When you have a cat, the world changes. Not, of course, in the scientific sense of the atoms, particles and snowflakes that make up the universe suddenly taking on new shapes, but in the way you see things. Once with the cat, you interpret everything through the lens of the feline. So when I went to a museum of Japanese sculptor artist Isamu Noguchi during the January lull of the year, my lasting impression became, “It would be a much better museum with cats in it.”

Let me explain: Noguchi’s work is designed and chiseled from various types of fancy stone, and he errs on the large size. So, as you walk through the museum, you will be struck by the sense of space around the sculptures and how they could be used beyond just being objects to be seen.

Yes, that’s where cats come in.

So when I saw the above sculpture made of black and pink granite, my thought was, “Wouldn’t this make a great cat food and water station?” And wouldn’t the museum seem like a more perky place with a coterie of kittens lounging around lapping up Fancy Feast and drinking water? »

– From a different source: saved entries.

Lemma parse_loop_use p us : forall st rest,
  Forall (piece_ok p) us -> (forall a, pos st = Some a -> nargs a = One) ->
  parse_loop p (concat (map words_of us) ++ rest)%list Ready st = obind (use_all p us st) (parse_loop p rest Ready).
Proof.
  induction us as [|u us IH]; intros st rest F P; [done|]. apply Forall_cons in F as [Hu F].
  assert (forall st', use p u st = Args st' -> parse_loop p (concat (map words_of us) ++ rest)%list Ready st' =
    obind (use_all p us st') (parse_loop p rest Ready)) as K.
  { intros st' E. apply IH; [done|]. intros a Ha. by apply P, (pos_kept p u st st' a E). }
  cbn [map concat use_all]. rewrite <- app_assoc. destruct u as [f s|f|s]; cbn [words_of app piece_ok] in *.
  - destruct Hu as (Pf & _ & (a & Fa & Na) & _ & V). cbn [parse_loop]. rewrite (parse_flag p f a Pf Fa). cbn [flush obind].
    unfold consume_optional, start_option. rewrite Na. cbn [obind]. rewrite V. cbn [consume_value]. rewrite Na.
    cbn [take_all]. unfold use in K |- *. rewrite Fa in K |- *. destruct (take_action a [s] st); try done. by apply K.
  - destruct Hu as (Pf & _ & (a & Fa & Na)). cbn [parse_loop]. rewrite (parse_flag p f a Pf Fa). cbn [flush obind].
    unfold consume_optional, start_option. rewrite Na. cbn [obind take_all]. unfold use in K |- *. rewrite Fa in K |- *.
    destruct (take_action a [] st); try done. by apply K.
  - destruct Hu as (_ & V). cbn [parse_loop]. rewrite V. unfold consume_value, use in *.
    destruct (pos st) as [a|] eqn:E; [rewrite (P a eq_refl); destruct (take_action a [s] (drop_pos st)); try done|]; by apply K.
Qed.

(** The final checks of [parse_args]. *)
Definition finish (p : parser) (st : state) : parse_outcome namespace :=
  if existsb (fun a => required a && negb (given a st)) p then usage_error
  else match extras st with [] => Args (ns st) | _ => usage_error end.

(** A command line made of well-formed pieces does what the pieces say, in order. *)
Lemma parse_pieces p us :
  Forall (piece_ok p) us -> one_positional p ->
  parse_args p (concat (map words_of us)) = obind (use_all p us (initial p)) (finish p).
Proof.
  intros F P. unfold parse_args.
  assert (forall s, In s (concat (map words_of us)) -> s <> "--" /\ is_ambiguous p s = false) as K.
  { intros s (l & (u & <- & Hu)%in_map_iff & Hs)%in_concat. apply list_elem_of_In in Hu.
    pose proof (proj1 (Forall_forall _ _) F u Hu) as O. unfold is_ambiguous.
    destruct u as [f t|f|t]; cbn [words_of piece_ok] in *.
    - destruct O as (Pf & Nf & (a & Fa & _) & Nt & V). destruct Hs as [<-|[<-|[]]]; (split; [done|]).
      + by rewrite (parse_flag p f a Pf Fa). + by rewrite V.
    - destruct O as (Pf & Nf & (a & Fa & _)). destruct Hs as [<-|[]]. split; [done|]. by rewrite (parse_flag p f a Pf Fa).
    - destruct O as (Nt & V). destruct Hs as [<-|[]]. split; [done|]. by rewrite V. }
  assert (existsb (String.eqb "--") (concat (map words_of us)) = false) as ->.
  { apply not_true_iff_false. rewrite existsb_exists. intros (s & Hs & E%String.eqb_eq). by destruct (K s Hs). }
  assert (existsb (is_ambiguous p) (concat (map words_of us)) = false) as ->.
  { apply not_true_iff_false. rewrite existsb_exists. intros (s & Hs & E). destruct (K s Hs). congruence. }
  pose proof (parse_loop_use p us (initial p) [] F P) as L. rewrite app_nil_r in L. rewrite L.
  by destruct (use_all p us (initial p)).
Qed.

(** *** Strings that are values *)

Lemma plain_is_value p s : String.prefix "-" s = false -> s <> "--" /\ parse_optional p s = Value.
Proof.
  destruct s as [|c rest]; [done|]. cbn [String.prefix]. destruct (ascii_dec "-" c) as [<-|N]; [by destruct rest|].
  intros _. split; [congruence|]. unfold parse_optional. destruct (Ascii.eqb_spec c "-"); [congruence | done].
Qed.

(** No option looks like a negative number. *)
Definition second_digit (f : string) : bool :=
  match f with String _ (String d _) => is_digit d | _ => false end.
Definition no_number_flags (p : parser) : bool := forallb (fun fa => negb (second_digit (fst fa))) (option_strings p).

Lemma digits_no_eq s : all_chars is_digit s = true -> split_eq s = None.
Proof.
  induction s as [|c s IH]; [done|]. cbn [all_chars split_eq]. intros [D E]%andb_prop.
  destruct (Ascii.eqb_spec c "="); [by subst|]. by rewrite IH.
Qed.

Lemma digits_match s : all_chars is_digit s = true -> digits_then ends_here s = true.
Proof.
  induction s as [|c s IH]; [done|]. cbn [all_chars digits_then]. intros [D E]%andb_prop.
  rewrite D, IH by done. apply orb_true_r.
Qed.

(** What [str] makes of an integer is read as a value, even a negative one. *)
Lemma dec_is_value p n : no_number_flags p = true -> show_dec n <> "--" /\ parse_optional p (show_dec n) = Value.
Proof.
  intros NF. unfold show_dec. destruct (Z.ltb_spec n 0).
  2:{ destruct (show_base 10 n) as [|c s] eqn:E; [done|]. destruct (show_base_head n c s ltac:(lia) E) as [N _].
    apply plain_is_value. cbn [String.prefix]. by destruct (ascii_dec "-" c) as [<-|]. }
  assert (all_chars is_digit (show_base 10 (- n)) = true) as D.
  { apply show_base_chars; [lia..|]. intros d Hd. apply digit_char_spec; lia. }
  destruct (show_base 10 (- n)) as [|c s] eqn:E; [by apply show_nonempty in E|]. cbn [all_chars] in D.
  apply andb_prop in D as [Dc Ds].
  assert (forall f a, In (f, a) (option_strings p) -> second_digit f = false) as K.
  { intros f a H'. apply negb_true_iff. exact (proj1 (forallb_forall _ _) NF (f, a) H'). }
  split; [intros [= -> _]; done|]. unfold parse_optional. cbn [Ascii.eqb Bool.eqb negb].
  assert (find_option p (String "-" (String c s)) = None) as ->.
  { unfold find_option. destruct (List.find _ _) as [[f a]|] eqn:F; [|done]. apply find_some in F as [F E'%String.eqb_eq].
    cbn [fst] in E'. subst f. apply K in F. cbn [second_digit] in F. congruence. }
  cbn [String.eqb split_eq Ascii.eqb Bool.eqb]. destruct (Ascii.eqb_spec c "="); [by subst|]. rewrite (digits_no_eq s Ds).
  assert (option_tuples p (String "-" (String c s)) = []) as ->.
  { unfold option_tuples, long_flag. cbn [String.prefix]. destruct (ascii_dec "-" c) as [<-|_]; [done|].
    destruct (ascii_dec "-" "-") as [_|]; [|done]. induction (option_strings p) as [|[f a] l IH]; [done|].
    cbn [map concat fst snd]. rewrite IH by (by intros g b H'; apply (K g b); right).
    specialize (K f a (or_introl eq_refl)). destruct f as [|d [|e f]]; cbn [second_digit] in K;
      [done | |].
    { cbn [String.prefix substring]. destruct (String.eqb_spec (String d "") (String "-" (String c (substring 0 0 s)))); [done|].
      by destruct (ascii_dec "-" d). }
    assert (c <> e) by congruence. cbn [String.prefix substring].
    destruct (String.eqb_spec (String d (String e f)) (String "-" (String c (substring 0 0 s)))) as [[= _ -> _]|_]; [done|].
    destruct (ascii_dec "-" d); [|done]. by destruct (ascii_dec c e). }
  unfold negative_number_like, digits1_end. cbn [Ascii.eqb Bool.eqb andb]. by rewrite Dc, (digits_match s Ds).
Qed.

(** The effect of an option that stores its value, and of the positional argument. *)
Lemma use_given p f s a v st :
  find_option p f = Some a -> action a = Store -> exclusive a = false -> matched_value a [s] = Some v ->
  use p (Given f s) st = Args (set_attr a v st).
Proof. intros F A X M. unfold use. rewrite F. unfold take_action, conflict. by rewrite M, X, A. Qed.

Lemma use_bare p s a v st :
  pos st = Some a -> action a = Store -> exclusive a = false -> matched_value a [s] = Some v ->
  use p (Bare s) st = Args (set_attr a v (drop_pos st)).
Proof. intros P A X M. unfold use. rewrite P. unfold take_action, conflict. by rewrite M, X, A. Qed.

(** The values of strings and of printed integers. *)
Lemma str_value a s : nargs a = One -> arg_ty a = TStr -> choices a = None -> matched_value a [s] = Some (VStr s).
Proof. intros N T C. unfold matched_value, one_value. by rewrite N, T, C. Qed.

Lemma dec_value a n : nargs a = One -> arg_ty a <> TStr -> choices a = None -> matched_value a [show_dec n] = Some (VInt n).
Proof.
  intros N T C. unfold matched_value, one_value, convert. rewrite N, C, py_int10_dec, py_int0_dec. by destruct (arg_ty a).
Qed.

These cat-centric thoughts continued as I walked through the rest of the museum. The next piece, titled Drag the mantra, was inspired by Noguchi’s visit to several astronomical observatories in northern India. To me, it’s full of potential to become a playful feline piece of furniture: let the cat climb the stairs, throw a treat down the slide, then marvel as the furball slides past it. Lather, rinse and repeat jap.

In an equally playful way, this Contoured Playground the sculpture looks a step above the usual cat play station. Throw a ball in there and let the cat hit and roll over the smooth, curved lines and undulating grooves.

At Noguchi’s Monument to heroes seems like it would make a brilliantly taxing tower for the exceptional cat climber.

magic ring is a floor sculpture that would accommodate a cat bed while giving an apartment a slick artistic vibe.

I also think the Floor frameConstructed of bronze, would be a wonderful all-purpose piece, allowing a cat to play and jump around, nap on it, and even rub its little cat face against the edges.

When I got back from the Noguchi Museum, I decided to look up and see if the artist himself had ever had cats. The online biographies I came across didn’t seem to illuminate his stance towards the feline form, but I did find that at some point in his career Noguchi created a series of glass crystal plates with a cat engraved on it. Maybe there really was substance to my feline flight?

This is how my visit to a sculpture museum became a reflection on cats. Have you ever visited a museum and, despite your best attempts to appreciate the artwork, decided that the whole shebang should be a cat park? Let us know in the comments below!

Learn more about cats in art:

On Philippe Mlynar: The self-proclaimed world’s foremost expert on rapper’s cats. When he’s not writing posts about rap music, he can be found building DIY cat towers for his adopted domestic shorthair, Mimosa, and collecting Le Creuset cookware (in red) . He also invented sushi for cats, but it’s not quite what you think.